Since 2019, Raniyah Copeland, M.P.H., has been the CEO of the Los Angeles–based Black AIDS Institute, having succeeded her mentor, Phill Wilson, who founded the organization in 1999 when it became clear that Black Americans were not benefiting from the HIV treatment revolution at the same rates as white people. At BAI since 2007, shortly after she decided to forego med school to work on a more political level fighting HIV/AIDS in the Black community, Copeland now presides over BAI at a critical moment—when it is expanding its mission into direct services and building its footprint in the Deep South, when the federal Ending the HIV Epidemic plan promises a possible finish line to the HIV crisis in the U.S., and when the Black Lives Matter movement has reframed beating HIV in the Black community as not just a services issue but within a larger mission of forging racial justice and equity.
Copeland took time from her busy schedule to talk to TheBody about what brought her into HIV work, what she’s learned all these years at BAI, and what the agency hopes to accomplish amid a new presidential administration.
Tim Murphy: Hi there, Raniyah! [pronounced RAH-NEE-YAH]. Thank you for chatting.
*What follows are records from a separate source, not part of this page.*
(** * iceberk: the numeric primitives and the feature pipeline

    A shallow embedding of [mathutil.py] and of the layer, trainer and
    encoder classes of [pipeline.py].  Floating-point entries are held as
    exact rationals [Q]; numpy arrays keep their shape, strides and flat
    storage where the code depends on them ([gemm]), and are held as their
    2-D row view where the code only ever works on that view (encoders). *)

From stdpp Require Import base option list strings gmap.
From stdpp Require Import sorting.
From Stdlib Require Import ZArith QArith Qminmax Qabs Lqa Lia Arith Bool List Permutation.
From Stdlib Require Import Qround.
From Equations Require Import Equations.
Import ListNotations.

Local Open Scope Q_scope.

(** ** Python exceptions and the error monad *)

Inductive exn : Type :=
| TypeError
| ValueError
| IndexError
| KeyError
| RuntimeError
| NotImplementedError
| LinAlgError.

Inductive result (A : Type) : Type :=
| Ok (a : A)
| Raise (e : exn).

Arguments Ok {A} a.
Arguments Raise {A} e.

Definition bind {A B : Type} (r : result A) (k : A -> result B) : result B :=
  match r with
  | Ok a => k a
  | Raise e => Raise e
  end.

Notation "'do' x <- r ; k" := (bind r (fun x => k))
  (at level 10, x pattern, r at level 100, k at level 200).

Fixpoint mapM {A B : Type} (f : A -> result B) (l : list A) : result (list B) :=
  match l with
  | [] => Ok []
  | a :: l' => do b <- f a; do bs <- mapM f l'; Ok (b :: bs)
  end.

(** ** Rational sums *)

(** [sumQ n f] is the accumulator loop [for l in range(n): acc += f(l)]. *)
Fixpoint sumQ (n : nat) (f : nat -> Q) : Q :=
  match n with
  | O => 0
  | S n' => sumQ n' f + f n'
  end.

Definition Qsum (l : list Q) : Q := fold_right Qplus 0 l.

Definition dotQ (u v : list Q) : Q := Qsum (zip_with Qmult u v).

Definition Qnonzero (q : Q) : bool := negb (Qeq_bool q 0).


(** ** numpy arrays with explicit storage *)

Inductive dtype : Type :=
| Float32
| Float64
| Int64.

Definition dtype_eqb (a b : dtype) : bool :=
  match a, b with
  | Float32, Float32 | Float64, Float64 | Int64, Int64 => true
  | _, _ => false
  end.

(** An array is a view on a flat buffer: entry [(i, j)] of a 2-D array is
    [data[offset + i * strides[0] + j * strides[1]]] (strides counted in
    elements). *)
Record ndarray : Type := mk_ndarray {
  nd_dtype : dtype;
  nd_shape : list nat;
  nd_strides : list nat;
  nd_offset : nat;
  nd_data : list Q
}.

Definition ndim (a : ndarray) : nat := length (nd_shape a).

(** numpy's contiguity test: walking the axes from the fastest one, every
    axis of extent other than 1 must have the stride accumulated so far. *)
Fixpoint contig_from (dims strides : list nat) (sd : nat) : bool :=
  match dims, strides with
  | [], [] => true
  | d :: ds, s :: ss => ((d =? 1)%nat || (s =? sd)%nat) && contig_from ds ss (sd * d)
  | _, _ => false
  end.

Definition has_zero_dim (a : ndarray) : bool := existsb (Nat.eqb 0) (nd_shape a).

Definition C_CONTIGUOUS (a : ndarray) : bool :=
  has_zero_dim a || contig_from (rev (nd_shape a)) (rev (nd_strides a)) 1.

Definition F_CONTIGUOUS (a : ndarray) : bool :=
  has_zero_dim a || contig_from (nd_shape a) (nd_strides a) 1.

(** [a.T]: the same buffer, with shape and strides reversed. *)
Definition T (a : ndarray) : ndarray :=
  mk_ndarray (nd_dtype a) (rev (nd_shape a)) (rev (nd_strides a)) (nd_offset a) (nd_data a).

(** [a[i, j]] of a 2-D array. *)
Definition get2 (a : ndarray) (i j : nat) : Q :=
  match nd_strides a with
  | [s0; s1] => nth (nd_offset a + i * s0 + j * s1) (nd_data a) 0
  | _ => 0
  end.

(** Entry [(i, j)] of a 2-D array held as rows. *)
Definition entry (M : list (list Q)) (i j : nat) : Q := nth j (nth i M []) 0.

Definition nrows (a : ndarray) : nat := nth 0 (nd_shape a) O.
Definition ncols (a : ndarray) : nat := nth 1 (nd_shape a) O.

(** The rows of a 2-D array, as nested lists. *)
Definition to_rows (a : ndarray) : list (list Q) :=
  map (fun i => map (fun j => get2 a i j) (seq 0 (ncols a))) (seq 0 (nrows a)).

(** A fresh row-major array holding the given rows. *)
Definition of_rows (dt : dtype) (m n : nat) (rows : list (list Q)) : ndarray :=
  mk_ndarray dt [m; n] [n; 1%nat] 0
    (map (fun p => nth (p mod n) (nth (p / n) rows []) 0) (seq 0 (m * n))).

(** ** Index and mask assignment *)

Definition Qltb (a b : Q) : bool := negb (Qle_bool b a).

Definition Qnat (n : nat) : Q := inject_Z (Z.of_nat n).

(** [data[idx] = vals] with an integer index array: the assignments happen
    in order, so a repeated index keeps the last value written to it. *)
Fixpoint assign_at {A : Type} (data : list A) (idx : list nat) (vals : list A)
    : result (list A) :=
  match idx, vals with
  | [], [] => Ok data
  | i :: idx', v :: vals' =>
      if (i <? length data)%nat then assign_at (<[i := v]> data) idx' vals'
      else Raise IndexError
  | _, _ => Raise ValueError
  end.

(** [a[mask]] with a boolean mask. *)
Fixpoint select {A : Type} (mask : list bool) (a : list A) : list A :=
  match mask, a with
  | b :: mask', x :: a' => if b then x :: select mask' a' else select mask' a'
  | _, _ => []
  end.

(** [inspect x] keeps the equation [x = y] while matching on [x]. *)
Definition inspect {A : Type} (x : A) : {y : A | x = y} := exist _ x eq_refl.

Definition count_true (mask : list bool) : nat := length (filter id mask).

(** ** Values of a [specs] dictionary *)

Inductive pyval : Type :=
| PyNone
| PyBool (b : bool)
| PyInt (z : Z)
| PyFloat (q : Q)
| PyStr (s : string)
| PyArr (a : list Q).

(** Python truth value ([if v:]); an array of several entries has none. *)
Definition truthy (v : pyval) : result bool :=
  match v with
  | PyNone => Ok false
  | PyBool b => Ok b
  | PyInt z => Ok (negb (z =? 0)%Z)
  | PyFloat q => Ok (Qnonzero q)
  | PyStr s => Ok (negb (String.eqb s ""))
  | PyArr [] => Ok false
  | PyArr [q] => Ok (Qnonzero q)
  | PyArr _ => Raise ValueError
  end.

(** [v == 'abs']. *)
Definition is_str (v : pyval) (s : string) : bool :=
  match v with
  | PyStr s' => String.eqb s' s
  | _ => false
  end.

(** The value as a number in arithmetic with a float array. *)
Definition as_float (v : pyval) : result Q :=
  match v with
  | PyBool b => Ok (if b then 1 else 0)
  | PyInt z => Ok (inject_Z z)
  | PyFloat q => Ok q
  | _ => Raise TypeError
  end.

(** The value as an array extent or slice bound. *)
Definition as_int (v : pyval) : result Z :=
  match v with
  | PyBool b => Ok (if b then 1%Z else 0%Z)
  | PyInt z => Ok z
  | _ => Raise TypeError
  end.

(** The value as a 1-D float array. *)
Definition as_vector (v : pyval) : result (list Q) :=
  match v with
  | PyArr a => Ok a
  | PyBool _ | PyInt _ | PyFloat _ => do q <- as_float v; Ok [q]
  | _ => Raise TypeError
  end.

(** [specs.get(key, dflt)]. *)
Definition specs_get (specs : gmap string pyval) (key : string) (dflt : pyval) : pyval :=
  default dflt (specs !! key).

(** [specs[key]]. *)
Definition specs_item (specs : gmap string pyval) (key : string) : result pyval :=
  match specs !! key with
  | Some v => Ok v
  | None => Raise KeyError
  end.

(** [np.finfo(np.float64).eps = 2^-52]. *)
Definition float64_eps : Q := 1 # (2 ^ 52).

(** ** Images and row-wise array operations *)

Definition prod (shape : list nat) : nat := fold_right Nat.mul 1%nat shape.

(** An image of shape [lead + (width,)], held as the rows of its 2-D view
    [image.reshape((np.prod(lead), width))]. *)
Record image : Type := mk_image {
  im_dtype : dtype;
  im_c_contiguous : bool;
  im_lead : list nat;
  im_width : nat;
  im_rows : list (list Q)
}.

Definition im_shape (im : image) : list nat := im_lead im ++ [im_width im].

(** [image.reshape((np.prod(shape), width))] as an array with storage. *)
Definition image_2d (im : image) : ndarray :=
  of_rows (im_dtype im) (prod (im_lead im)) (im_width im) (im_rows im).

(** A 2-D float64 array built from rows, row-major. *)
Definition array_of (n : nat) (rows : list (list Q)) : ndarray :=
  of_rows Float64 (length rows) n rows.

(** [M op v] for a 2-D [M] and a 1-D [v], by numpy's broadcasting; the
    in-place form [M op= v] cannot widen [M]. *)
Definition broadcast_rows (inplace : bool) (op : Q -> Q -> Q) (width : nat)
    (M : list (list Q)) (v : list Q) : result (list (list Q)) :=
  if (length v =? width)%nat then Ok (map (fun row => zip_with op row v) M)
  else match v with
       | [x] => Ok (map (map (fun a => op a x)) M)
       | _ => if (width =? 1)%nat && negb inplace
              then Ok (map (fun row => map (op (nth 0 row 0)) v) M)
              else Raise ValueError
       end.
So, please tell us all about how combating HIV in the Black community became your life’s work.
Raniyah Copeland: Well, my parents are from Philadelphia—big, Black families who’ve been on the East Coast a few generations. My mom can trace her family back to being runaway slaves. In the 1970s, my parents converted from Christianity to the Nation of Islam, which got them a lot of pushback from their families. The NOI was about building Black Power and coming out from under the white gaze, developing businesses and a whole lifestyle not dependent on white people. Later, my parents converted to Sunni Islam—the same trajectory as Malcolm X after he traveled to Mecca, and of millions of other Black Muslim Americans.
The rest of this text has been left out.